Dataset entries

==========

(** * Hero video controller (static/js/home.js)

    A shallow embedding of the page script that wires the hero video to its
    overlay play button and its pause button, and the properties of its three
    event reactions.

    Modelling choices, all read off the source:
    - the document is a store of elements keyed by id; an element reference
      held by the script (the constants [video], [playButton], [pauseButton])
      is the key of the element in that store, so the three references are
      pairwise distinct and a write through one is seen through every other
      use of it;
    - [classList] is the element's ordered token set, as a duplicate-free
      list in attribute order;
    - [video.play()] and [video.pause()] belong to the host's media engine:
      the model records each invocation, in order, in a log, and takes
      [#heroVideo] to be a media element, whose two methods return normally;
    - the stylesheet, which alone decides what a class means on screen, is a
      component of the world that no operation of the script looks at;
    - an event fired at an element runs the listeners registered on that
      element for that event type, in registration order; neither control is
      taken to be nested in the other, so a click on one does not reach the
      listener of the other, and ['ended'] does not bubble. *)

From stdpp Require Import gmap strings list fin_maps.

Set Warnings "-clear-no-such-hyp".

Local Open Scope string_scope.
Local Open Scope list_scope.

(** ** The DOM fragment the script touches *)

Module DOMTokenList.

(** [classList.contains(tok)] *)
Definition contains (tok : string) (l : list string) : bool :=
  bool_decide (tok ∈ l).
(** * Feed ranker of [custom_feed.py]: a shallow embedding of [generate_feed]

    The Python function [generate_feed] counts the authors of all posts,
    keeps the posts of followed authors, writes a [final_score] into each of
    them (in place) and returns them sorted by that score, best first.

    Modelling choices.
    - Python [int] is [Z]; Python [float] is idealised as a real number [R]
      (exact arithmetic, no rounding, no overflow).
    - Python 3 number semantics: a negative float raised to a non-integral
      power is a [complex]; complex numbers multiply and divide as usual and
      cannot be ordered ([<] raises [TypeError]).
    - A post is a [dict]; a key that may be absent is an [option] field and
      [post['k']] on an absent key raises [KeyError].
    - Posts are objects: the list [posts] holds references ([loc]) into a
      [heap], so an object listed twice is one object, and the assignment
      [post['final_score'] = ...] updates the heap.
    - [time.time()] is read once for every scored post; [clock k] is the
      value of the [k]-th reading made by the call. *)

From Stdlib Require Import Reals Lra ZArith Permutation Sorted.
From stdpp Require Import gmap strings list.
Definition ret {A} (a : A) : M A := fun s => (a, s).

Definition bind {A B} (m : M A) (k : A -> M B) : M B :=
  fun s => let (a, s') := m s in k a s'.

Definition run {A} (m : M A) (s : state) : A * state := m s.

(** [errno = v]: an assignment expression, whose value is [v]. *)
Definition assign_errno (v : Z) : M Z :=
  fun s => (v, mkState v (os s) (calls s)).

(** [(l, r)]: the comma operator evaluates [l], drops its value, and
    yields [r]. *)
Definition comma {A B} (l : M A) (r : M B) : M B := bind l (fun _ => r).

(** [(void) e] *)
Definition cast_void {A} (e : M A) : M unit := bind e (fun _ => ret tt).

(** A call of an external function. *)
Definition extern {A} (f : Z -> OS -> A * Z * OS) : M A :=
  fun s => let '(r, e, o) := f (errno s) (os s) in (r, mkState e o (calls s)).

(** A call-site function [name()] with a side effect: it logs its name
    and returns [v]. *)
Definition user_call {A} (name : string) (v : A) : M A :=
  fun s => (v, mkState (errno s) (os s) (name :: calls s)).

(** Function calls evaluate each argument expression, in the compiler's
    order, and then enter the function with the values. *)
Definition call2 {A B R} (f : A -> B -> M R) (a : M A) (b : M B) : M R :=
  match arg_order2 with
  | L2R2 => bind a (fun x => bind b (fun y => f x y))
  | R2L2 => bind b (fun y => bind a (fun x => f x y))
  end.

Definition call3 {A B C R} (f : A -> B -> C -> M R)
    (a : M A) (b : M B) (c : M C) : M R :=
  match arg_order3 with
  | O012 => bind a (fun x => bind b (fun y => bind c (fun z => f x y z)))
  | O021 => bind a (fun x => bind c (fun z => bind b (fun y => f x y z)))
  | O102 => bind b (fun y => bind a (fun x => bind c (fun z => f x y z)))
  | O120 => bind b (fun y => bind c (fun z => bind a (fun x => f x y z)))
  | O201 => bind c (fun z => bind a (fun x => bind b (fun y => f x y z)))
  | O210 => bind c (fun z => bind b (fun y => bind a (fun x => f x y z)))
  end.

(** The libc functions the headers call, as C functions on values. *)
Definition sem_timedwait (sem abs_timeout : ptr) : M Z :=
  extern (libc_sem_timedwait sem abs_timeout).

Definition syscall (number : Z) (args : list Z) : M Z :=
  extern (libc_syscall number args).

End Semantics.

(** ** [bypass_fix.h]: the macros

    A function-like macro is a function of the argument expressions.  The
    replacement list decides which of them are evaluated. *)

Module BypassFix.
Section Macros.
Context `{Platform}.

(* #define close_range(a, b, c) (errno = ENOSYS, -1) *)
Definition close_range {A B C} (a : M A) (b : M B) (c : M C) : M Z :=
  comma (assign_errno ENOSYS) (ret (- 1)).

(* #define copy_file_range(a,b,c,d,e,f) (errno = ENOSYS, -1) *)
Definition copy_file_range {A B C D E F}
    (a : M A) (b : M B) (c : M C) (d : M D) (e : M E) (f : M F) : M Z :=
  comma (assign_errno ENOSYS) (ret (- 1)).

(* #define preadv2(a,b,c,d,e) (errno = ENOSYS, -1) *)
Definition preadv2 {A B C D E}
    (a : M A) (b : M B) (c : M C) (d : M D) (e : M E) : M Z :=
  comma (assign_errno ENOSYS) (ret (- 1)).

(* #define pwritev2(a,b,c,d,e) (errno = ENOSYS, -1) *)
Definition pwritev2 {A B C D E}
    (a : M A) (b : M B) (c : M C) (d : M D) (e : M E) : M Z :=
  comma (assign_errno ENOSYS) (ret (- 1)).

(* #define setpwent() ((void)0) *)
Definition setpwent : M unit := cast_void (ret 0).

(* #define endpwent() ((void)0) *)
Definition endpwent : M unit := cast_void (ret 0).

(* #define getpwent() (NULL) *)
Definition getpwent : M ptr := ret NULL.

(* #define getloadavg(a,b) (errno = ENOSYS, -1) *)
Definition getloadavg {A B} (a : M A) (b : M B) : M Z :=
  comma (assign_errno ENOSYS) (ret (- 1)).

==========

▸ **PROBLEM REQUIREMENTS**
Every line of the records containing the word "other" must appear in the answer.

▸ **YOUR SOLUTION**
      pairwise distinct and a write through one is seen through every other
      taken to be nested in the other, so a click on one does not reach the
      listener of the other, and ['ended'] does not bubble. *)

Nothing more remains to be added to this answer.